WORK INSTRUCTIONS:
In the listing that follows, count every line with the word "others" in it and write only the total.

%%

Lemma unmarked_number k drop marks n m :
  (n, m) ∈ unmarked_from k drop marks <-> k <= n /\ drop !! Z.to_nat (n - k) = Some m /\ marks !! n = None.
Proof.
  revert k. induction drop as [|x drop IH]; intros k; cbn [unmarked_from]; [set_solver|].
  assert ((n, m) ∈ unmarked_from (k + 1) drop marks <-> k < n /\ (x :: drop) !! Z.to_nat (n - k) = Some m /\ marks !! n = None)
    as Hrest.
  { rewrite IH. split; intros (Hn & Hm & Hf); (split; [lia|]); (split; [|done]);
      replace (Z.to_nat (n - k)) with (S (Z.to_nat (n - (k + 1)))) in * by lia; done. }
  destruct (marks !! k) eqn:Ek.
  - rewrite Hrest. split; intros (Hn & Hm & Hf); (split; [|done]); [lia|].
    assert (n <> k) by (intros ->; congruence). lia.
  - rewrite elem_of_cons, Hrest. split.
    + intros [[= -> ->]|(Hn & Hm & Hf)]; [rewrite Z.sub_diag; done | split; [lia | done]].
    + intros (Hn & Hm & Hf). destruct (decide (n = k)) as [->|]; [|right; split; [lia | done]].
      left. rewrite Z.sub_diag in Hm. injection Hm as ->. done.
Qed.

Section Listings.
Context {W : Type}.
Context `{Conn, UnicodeTables, Sha256, MD : !Maildrop W, PopEnv}.
Context (server : Server) (others : nat -> W -> W) (good : W -> Prop) (shows : W -> Snapshot -> list Message -> Prop).
Context `{ML : !MaildropLaws W others good shows}.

%%

EXERCISE RESPONSE:
2